__Work instructions__.
Give back exactly the lines of the entries below from the line with "- [Proc], [Life]: proc.c" to the line with "start.c with main.c;", inclusive, and only those.

__Supplied material__.
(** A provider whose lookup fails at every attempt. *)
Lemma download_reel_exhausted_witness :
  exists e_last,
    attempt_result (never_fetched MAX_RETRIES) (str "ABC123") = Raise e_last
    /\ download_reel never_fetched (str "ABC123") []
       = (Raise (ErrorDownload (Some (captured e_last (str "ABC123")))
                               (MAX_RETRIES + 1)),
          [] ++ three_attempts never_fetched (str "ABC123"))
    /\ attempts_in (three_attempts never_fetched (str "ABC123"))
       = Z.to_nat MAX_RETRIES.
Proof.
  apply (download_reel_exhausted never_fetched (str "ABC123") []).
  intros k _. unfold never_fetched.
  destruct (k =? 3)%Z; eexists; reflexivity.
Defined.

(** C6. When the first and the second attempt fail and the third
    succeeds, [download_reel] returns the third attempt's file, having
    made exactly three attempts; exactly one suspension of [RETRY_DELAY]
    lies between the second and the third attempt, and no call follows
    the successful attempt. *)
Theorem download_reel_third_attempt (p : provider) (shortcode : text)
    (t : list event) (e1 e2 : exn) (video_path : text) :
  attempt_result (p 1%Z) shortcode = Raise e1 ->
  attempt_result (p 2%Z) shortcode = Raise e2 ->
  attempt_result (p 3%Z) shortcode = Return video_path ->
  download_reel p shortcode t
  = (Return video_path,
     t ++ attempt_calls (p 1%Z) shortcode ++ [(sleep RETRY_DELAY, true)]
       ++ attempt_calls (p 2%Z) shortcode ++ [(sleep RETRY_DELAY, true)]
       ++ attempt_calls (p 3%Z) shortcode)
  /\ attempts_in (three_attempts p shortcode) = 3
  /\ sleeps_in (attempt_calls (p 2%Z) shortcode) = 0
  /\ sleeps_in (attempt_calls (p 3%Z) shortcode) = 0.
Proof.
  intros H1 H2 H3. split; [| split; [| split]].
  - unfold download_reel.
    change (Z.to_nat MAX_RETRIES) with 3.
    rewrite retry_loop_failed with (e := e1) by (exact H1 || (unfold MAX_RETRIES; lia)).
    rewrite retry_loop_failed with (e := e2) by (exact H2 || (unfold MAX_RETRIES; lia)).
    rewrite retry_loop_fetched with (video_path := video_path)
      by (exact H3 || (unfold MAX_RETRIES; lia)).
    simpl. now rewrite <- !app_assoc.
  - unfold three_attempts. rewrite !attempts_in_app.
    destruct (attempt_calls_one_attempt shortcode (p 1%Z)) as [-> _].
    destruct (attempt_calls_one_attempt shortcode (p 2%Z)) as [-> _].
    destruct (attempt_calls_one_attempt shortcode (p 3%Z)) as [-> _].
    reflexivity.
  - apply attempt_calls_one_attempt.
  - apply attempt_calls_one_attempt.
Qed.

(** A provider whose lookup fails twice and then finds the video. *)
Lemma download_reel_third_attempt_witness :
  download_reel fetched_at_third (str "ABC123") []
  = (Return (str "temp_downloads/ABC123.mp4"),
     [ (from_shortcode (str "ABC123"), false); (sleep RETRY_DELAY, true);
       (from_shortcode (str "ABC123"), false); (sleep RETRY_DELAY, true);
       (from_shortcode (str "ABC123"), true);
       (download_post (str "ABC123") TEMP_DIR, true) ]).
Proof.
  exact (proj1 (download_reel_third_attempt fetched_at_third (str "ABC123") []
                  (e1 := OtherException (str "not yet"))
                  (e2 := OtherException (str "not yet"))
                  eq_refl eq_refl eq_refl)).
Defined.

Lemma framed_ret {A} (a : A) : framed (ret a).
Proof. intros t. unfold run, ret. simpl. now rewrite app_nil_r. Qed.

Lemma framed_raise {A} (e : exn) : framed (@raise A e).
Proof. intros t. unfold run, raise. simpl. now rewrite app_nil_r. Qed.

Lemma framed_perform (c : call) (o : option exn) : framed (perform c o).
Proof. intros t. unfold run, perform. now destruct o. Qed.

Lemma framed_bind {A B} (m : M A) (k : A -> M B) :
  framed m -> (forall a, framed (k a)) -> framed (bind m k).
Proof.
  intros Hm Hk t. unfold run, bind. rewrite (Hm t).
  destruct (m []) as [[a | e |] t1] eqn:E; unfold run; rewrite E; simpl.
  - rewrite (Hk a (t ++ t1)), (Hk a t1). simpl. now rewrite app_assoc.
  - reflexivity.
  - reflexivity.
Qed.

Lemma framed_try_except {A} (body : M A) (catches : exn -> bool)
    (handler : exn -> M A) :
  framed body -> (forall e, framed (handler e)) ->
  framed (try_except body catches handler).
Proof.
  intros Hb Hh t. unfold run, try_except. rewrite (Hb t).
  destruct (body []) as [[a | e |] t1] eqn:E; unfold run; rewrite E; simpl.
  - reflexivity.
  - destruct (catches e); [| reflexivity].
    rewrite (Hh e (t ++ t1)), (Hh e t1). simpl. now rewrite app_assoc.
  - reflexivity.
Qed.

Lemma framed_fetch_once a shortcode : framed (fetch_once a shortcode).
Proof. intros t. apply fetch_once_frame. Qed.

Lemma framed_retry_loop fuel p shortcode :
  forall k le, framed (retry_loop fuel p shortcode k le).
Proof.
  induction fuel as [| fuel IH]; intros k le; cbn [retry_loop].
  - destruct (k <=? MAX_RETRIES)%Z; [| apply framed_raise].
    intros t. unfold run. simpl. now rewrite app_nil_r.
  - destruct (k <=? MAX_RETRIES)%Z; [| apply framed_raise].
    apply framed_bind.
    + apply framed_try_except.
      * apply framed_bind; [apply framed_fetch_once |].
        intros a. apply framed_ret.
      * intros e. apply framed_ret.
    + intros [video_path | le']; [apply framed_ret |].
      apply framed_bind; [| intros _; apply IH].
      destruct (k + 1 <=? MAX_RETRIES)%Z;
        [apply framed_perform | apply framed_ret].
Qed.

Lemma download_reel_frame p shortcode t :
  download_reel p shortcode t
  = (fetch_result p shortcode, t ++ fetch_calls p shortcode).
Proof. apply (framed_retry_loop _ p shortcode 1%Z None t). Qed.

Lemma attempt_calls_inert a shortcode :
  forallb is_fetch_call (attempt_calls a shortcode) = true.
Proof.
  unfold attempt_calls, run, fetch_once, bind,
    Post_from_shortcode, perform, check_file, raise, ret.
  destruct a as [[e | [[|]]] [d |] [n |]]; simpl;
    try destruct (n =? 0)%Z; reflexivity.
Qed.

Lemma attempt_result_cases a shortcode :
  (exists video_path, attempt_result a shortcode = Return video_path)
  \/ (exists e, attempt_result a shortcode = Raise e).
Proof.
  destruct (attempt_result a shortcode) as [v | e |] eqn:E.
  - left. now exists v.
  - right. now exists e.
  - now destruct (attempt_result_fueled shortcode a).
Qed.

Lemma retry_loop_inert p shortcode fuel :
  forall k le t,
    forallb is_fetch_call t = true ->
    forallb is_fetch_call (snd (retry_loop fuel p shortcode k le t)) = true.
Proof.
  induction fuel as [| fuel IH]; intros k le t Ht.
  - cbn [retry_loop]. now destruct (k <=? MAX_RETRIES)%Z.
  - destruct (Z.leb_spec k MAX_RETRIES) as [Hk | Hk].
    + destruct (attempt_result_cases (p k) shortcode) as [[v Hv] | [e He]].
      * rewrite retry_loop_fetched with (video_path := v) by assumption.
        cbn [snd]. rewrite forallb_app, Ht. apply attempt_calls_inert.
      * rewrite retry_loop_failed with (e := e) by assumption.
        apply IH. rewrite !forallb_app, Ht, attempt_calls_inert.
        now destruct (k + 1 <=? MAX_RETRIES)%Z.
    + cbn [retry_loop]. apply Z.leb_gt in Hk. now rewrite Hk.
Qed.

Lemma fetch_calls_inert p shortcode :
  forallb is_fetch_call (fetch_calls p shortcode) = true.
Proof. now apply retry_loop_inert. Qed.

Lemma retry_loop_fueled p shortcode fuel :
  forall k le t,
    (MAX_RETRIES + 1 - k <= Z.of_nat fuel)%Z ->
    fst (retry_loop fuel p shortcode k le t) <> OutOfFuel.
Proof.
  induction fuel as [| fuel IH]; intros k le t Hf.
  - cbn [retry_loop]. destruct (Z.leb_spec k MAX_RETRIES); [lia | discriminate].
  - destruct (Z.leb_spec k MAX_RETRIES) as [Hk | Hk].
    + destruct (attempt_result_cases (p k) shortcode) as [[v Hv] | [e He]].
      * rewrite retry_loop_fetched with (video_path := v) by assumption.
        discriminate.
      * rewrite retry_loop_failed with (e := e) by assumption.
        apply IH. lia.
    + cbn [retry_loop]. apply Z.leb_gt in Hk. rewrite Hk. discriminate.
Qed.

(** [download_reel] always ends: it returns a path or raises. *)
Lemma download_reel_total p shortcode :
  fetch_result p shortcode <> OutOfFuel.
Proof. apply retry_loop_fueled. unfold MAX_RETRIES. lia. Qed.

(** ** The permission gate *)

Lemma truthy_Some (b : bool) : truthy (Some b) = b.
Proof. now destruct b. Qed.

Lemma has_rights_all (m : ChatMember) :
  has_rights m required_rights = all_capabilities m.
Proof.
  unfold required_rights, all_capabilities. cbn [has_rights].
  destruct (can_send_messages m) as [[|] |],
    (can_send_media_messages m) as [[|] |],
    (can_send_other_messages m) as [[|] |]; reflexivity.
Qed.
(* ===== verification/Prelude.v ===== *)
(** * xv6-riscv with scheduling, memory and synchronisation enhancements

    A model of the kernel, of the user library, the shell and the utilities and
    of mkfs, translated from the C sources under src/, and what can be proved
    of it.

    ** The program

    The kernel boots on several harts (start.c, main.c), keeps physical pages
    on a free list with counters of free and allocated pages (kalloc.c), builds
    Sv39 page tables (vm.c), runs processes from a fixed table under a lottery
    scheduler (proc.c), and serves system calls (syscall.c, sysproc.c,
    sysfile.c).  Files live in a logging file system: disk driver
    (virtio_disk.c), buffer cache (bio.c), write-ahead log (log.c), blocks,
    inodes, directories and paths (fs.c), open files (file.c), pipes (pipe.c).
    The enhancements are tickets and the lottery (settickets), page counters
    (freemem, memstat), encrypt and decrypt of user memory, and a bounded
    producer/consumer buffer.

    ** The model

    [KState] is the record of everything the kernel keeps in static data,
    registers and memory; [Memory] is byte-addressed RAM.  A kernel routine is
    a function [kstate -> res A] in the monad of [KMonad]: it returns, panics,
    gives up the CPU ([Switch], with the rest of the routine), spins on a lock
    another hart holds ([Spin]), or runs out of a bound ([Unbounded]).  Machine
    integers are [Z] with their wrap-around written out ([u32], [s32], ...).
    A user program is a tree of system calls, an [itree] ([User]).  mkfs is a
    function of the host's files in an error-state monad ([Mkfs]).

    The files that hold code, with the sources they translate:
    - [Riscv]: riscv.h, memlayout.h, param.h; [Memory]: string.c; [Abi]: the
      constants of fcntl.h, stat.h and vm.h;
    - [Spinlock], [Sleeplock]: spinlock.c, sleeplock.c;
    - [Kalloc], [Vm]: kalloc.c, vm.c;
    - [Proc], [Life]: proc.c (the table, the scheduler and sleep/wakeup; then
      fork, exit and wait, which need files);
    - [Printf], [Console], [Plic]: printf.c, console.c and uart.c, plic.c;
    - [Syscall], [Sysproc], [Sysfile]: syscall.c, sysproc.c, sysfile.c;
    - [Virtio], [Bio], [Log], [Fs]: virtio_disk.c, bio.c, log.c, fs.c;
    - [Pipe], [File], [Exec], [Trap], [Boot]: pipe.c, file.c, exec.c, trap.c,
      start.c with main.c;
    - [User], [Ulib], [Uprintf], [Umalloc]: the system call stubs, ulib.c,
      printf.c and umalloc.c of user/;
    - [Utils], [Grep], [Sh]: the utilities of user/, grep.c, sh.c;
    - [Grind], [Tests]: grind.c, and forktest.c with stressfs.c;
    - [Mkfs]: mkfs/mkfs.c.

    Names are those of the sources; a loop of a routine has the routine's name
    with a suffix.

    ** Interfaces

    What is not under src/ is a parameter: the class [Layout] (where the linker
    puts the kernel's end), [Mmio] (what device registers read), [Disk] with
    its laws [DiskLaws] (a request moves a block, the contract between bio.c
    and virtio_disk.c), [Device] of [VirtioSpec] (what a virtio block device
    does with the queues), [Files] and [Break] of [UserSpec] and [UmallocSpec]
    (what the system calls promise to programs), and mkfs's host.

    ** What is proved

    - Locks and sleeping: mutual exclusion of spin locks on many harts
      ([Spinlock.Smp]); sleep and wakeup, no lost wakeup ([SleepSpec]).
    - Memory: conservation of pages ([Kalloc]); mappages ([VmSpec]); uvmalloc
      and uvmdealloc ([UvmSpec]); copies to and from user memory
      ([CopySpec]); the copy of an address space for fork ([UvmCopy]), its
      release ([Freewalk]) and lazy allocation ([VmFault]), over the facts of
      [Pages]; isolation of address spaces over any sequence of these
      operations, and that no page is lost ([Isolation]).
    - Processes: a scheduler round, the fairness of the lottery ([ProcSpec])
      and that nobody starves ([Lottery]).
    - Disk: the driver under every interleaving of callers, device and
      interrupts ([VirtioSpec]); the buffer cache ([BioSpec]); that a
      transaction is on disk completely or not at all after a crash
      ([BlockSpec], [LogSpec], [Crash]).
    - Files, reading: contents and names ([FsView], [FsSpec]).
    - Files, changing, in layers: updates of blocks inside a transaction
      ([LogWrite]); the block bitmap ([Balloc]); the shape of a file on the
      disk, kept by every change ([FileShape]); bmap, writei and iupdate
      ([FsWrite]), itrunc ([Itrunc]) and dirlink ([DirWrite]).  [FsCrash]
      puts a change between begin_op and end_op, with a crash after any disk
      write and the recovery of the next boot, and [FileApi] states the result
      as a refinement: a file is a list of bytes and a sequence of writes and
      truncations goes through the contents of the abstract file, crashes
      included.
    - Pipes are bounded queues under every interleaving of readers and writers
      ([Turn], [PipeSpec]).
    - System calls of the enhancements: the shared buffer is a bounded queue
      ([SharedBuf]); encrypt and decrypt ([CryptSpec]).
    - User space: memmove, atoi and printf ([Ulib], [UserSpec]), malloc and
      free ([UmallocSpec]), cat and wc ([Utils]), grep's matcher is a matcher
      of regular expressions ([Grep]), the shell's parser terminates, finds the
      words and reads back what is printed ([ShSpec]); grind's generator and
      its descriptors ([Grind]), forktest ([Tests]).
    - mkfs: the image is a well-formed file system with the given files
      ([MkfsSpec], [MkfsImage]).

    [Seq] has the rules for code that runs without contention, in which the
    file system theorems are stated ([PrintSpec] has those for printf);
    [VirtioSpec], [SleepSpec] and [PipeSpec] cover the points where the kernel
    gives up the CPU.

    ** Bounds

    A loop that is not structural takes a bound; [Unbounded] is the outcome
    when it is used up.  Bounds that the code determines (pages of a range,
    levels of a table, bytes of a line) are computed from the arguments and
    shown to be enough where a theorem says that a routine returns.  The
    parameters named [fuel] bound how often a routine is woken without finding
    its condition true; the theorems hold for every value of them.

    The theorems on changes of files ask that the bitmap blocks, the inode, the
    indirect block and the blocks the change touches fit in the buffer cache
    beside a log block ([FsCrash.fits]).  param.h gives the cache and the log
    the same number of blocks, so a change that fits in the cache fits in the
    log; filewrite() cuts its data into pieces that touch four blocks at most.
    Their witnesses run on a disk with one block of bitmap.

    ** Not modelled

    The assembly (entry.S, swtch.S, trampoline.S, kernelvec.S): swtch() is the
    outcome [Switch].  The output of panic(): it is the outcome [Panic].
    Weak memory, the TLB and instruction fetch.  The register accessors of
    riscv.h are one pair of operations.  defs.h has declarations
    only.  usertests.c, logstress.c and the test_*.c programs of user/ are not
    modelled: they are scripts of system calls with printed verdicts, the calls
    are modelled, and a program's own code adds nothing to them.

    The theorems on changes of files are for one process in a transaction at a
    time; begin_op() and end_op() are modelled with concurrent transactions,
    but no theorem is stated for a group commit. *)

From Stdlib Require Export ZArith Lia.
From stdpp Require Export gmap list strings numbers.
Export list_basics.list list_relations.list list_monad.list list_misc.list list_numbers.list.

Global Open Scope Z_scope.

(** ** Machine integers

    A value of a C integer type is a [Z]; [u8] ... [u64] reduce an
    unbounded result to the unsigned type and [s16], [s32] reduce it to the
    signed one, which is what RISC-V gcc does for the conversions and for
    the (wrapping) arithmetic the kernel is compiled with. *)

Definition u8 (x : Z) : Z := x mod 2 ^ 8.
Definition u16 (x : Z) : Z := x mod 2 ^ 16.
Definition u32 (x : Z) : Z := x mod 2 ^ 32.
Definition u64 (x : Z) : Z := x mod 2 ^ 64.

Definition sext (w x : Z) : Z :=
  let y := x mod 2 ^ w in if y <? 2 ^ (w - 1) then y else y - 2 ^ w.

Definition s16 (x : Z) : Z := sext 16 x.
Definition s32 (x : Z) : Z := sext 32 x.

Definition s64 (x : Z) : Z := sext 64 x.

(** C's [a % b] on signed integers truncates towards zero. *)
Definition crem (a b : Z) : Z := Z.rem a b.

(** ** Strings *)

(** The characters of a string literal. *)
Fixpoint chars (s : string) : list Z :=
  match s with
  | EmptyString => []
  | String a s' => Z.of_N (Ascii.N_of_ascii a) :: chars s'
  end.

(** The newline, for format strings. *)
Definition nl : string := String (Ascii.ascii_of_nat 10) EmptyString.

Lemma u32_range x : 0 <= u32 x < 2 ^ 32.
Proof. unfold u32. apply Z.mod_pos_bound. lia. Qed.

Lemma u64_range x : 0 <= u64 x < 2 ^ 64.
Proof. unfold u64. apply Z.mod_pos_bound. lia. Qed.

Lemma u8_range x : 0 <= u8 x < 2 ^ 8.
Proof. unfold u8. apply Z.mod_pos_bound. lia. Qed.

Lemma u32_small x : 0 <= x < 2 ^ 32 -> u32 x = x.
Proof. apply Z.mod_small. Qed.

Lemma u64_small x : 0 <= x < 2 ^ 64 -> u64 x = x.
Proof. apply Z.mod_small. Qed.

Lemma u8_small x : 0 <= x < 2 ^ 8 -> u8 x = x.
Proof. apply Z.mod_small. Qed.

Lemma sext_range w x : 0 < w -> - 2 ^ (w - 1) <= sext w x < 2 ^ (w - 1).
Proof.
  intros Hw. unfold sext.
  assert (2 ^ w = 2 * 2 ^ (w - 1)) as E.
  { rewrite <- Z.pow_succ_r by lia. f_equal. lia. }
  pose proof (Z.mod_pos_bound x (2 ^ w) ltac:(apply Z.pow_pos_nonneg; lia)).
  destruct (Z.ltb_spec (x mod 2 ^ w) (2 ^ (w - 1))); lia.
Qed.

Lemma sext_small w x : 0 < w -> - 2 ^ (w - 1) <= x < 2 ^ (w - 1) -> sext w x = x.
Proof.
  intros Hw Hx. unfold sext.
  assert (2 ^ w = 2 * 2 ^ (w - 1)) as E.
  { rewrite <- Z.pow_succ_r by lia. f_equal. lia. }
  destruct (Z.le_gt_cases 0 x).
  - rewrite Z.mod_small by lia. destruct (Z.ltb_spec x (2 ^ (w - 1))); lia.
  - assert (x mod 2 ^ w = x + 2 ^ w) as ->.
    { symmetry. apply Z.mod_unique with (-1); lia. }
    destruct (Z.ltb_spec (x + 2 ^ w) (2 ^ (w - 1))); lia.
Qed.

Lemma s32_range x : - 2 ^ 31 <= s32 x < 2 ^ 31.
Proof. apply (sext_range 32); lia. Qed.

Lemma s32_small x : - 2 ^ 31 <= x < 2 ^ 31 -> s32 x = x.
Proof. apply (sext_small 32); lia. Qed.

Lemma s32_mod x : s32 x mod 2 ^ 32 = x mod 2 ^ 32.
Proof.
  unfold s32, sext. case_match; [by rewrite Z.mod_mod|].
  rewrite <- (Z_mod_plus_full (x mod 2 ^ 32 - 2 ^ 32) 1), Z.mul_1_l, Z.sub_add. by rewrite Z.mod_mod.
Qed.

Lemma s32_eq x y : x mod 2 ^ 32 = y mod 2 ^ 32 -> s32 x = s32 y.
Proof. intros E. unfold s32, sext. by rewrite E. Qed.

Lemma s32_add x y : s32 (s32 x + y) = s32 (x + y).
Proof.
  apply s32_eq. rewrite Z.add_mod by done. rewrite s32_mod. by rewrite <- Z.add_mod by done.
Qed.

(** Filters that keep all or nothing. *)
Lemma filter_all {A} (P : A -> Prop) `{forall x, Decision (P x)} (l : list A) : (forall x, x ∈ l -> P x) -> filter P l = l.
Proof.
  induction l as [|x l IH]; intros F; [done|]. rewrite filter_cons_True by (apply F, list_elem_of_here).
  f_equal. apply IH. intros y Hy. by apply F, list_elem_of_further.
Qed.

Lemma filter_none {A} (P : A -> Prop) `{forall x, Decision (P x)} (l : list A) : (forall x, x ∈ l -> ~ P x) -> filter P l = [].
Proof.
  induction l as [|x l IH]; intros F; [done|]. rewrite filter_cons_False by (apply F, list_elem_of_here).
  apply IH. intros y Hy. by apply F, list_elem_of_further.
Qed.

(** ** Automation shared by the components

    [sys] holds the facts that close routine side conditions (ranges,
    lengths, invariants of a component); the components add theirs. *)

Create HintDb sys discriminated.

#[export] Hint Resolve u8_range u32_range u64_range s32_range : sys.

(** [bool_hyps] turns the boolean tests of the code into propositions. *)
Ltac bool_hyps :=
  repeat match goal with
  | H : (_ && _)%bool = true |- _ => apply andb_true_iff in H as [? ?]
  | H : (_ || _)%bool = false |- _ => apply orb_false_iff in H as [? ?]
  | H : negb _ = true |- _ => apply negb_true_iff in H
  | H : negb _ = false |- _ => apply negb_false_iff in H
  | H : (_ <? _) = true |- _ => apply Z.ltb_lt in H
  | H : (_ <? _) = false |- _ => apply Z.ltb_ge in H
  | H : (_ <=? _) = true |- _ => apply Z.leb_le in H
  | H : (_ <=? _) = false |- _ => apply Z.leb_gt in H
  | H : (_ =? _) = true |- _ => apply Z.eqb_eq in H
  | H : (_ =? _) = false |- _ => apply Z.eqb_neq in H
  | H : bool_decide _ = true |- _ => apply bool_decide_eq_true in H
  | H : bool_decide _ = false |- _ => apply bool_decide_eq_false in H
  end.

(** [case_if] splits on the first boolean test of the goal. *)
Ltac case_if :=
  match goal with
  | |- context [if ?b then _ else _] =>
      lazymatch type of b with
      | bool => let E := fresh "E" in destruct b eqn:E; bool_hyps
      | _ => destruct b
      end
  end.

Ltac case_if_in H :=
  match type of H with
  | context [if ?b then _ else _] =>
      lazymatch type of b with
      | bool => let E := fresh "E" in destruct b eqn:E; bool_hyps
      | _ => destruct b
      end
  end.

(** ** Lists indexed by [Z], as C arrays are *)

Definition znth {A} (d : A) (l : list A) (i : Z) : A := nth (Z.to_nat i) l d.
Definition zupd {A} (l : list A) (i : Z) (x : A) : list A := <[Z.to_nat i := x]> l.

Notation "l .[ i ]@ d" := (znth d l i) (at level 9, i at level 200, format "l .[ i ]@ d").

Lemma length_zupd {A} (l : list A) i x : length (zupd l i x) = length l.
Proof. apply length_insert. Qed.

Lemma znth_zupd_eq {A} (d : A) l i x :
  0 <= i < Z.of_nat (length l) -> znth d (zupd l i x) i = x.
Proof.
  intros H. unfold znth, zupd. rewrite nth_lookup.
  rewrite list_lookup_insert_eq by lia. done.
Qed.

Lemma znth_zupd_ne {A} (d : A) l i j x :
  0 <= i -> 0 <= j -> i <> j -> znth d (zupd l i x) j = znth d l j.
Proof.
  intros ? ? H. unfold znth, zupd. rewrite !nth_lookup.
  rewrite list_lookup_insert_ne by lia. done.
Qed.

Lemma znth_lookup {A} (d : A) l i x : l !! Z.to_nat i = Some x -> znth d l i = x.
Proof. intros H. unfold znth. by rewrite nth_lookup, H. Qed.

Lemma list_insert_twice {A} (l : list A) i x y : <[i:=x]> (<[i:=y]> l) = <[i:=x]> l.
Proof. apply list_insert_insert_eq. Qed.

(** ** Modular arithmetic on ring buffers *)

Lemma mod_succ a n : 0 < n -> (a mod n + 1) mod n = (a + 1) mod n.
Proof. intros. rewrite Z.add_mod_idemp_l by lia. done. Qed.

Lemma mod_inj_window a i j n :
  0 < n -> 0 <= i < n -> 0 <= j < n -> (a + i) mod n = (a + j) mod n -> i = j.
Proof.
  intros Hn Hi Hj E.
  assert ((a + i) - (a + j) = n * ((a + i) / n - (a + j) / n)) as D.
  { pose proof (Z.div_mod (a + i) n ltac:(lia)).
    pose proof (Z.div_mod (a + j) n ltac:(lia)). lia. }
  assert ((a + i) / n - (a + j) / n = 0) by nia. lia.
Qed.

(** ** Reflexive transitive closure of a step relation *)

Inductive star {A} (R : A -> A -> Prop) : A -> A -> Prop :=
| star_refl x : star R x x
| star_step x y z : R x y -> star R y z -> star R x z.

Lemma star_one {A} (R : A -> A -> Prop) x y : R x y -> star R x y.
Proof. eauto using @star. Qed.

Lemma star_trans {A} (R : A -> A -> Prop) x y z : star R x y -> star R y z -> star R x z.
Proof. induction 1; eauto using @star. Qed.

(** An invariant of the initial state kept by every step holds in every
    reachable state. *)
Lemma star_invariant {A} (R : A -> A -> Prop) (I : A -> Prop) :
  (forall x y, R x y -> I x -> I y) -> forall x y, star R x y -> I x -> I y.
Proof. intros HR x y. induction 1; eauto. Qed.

__Answer to the problem__.
    - [Proc], [Life]: proc.c (the table, the scheduler and sleep/wakeup; then
      fork, exit and wait, which need files);
    - [Printf], [Console], [Plic]: printf.c, console.c and uart.c, plic.c;
    - [Syscall], [Sysproc], [Sysfile]: syscall.c, sysproc.c, sysfile.c;
    - [Virtio], [Bio], [Log], [Fs]: virtio_disk.c, bio.c, log.c, fs.c;
    - [Pipe], [File], [Exec], [Trap], [Boot]: pipe.c, file.c, exec.c, trap.c,
      start.c with main.c;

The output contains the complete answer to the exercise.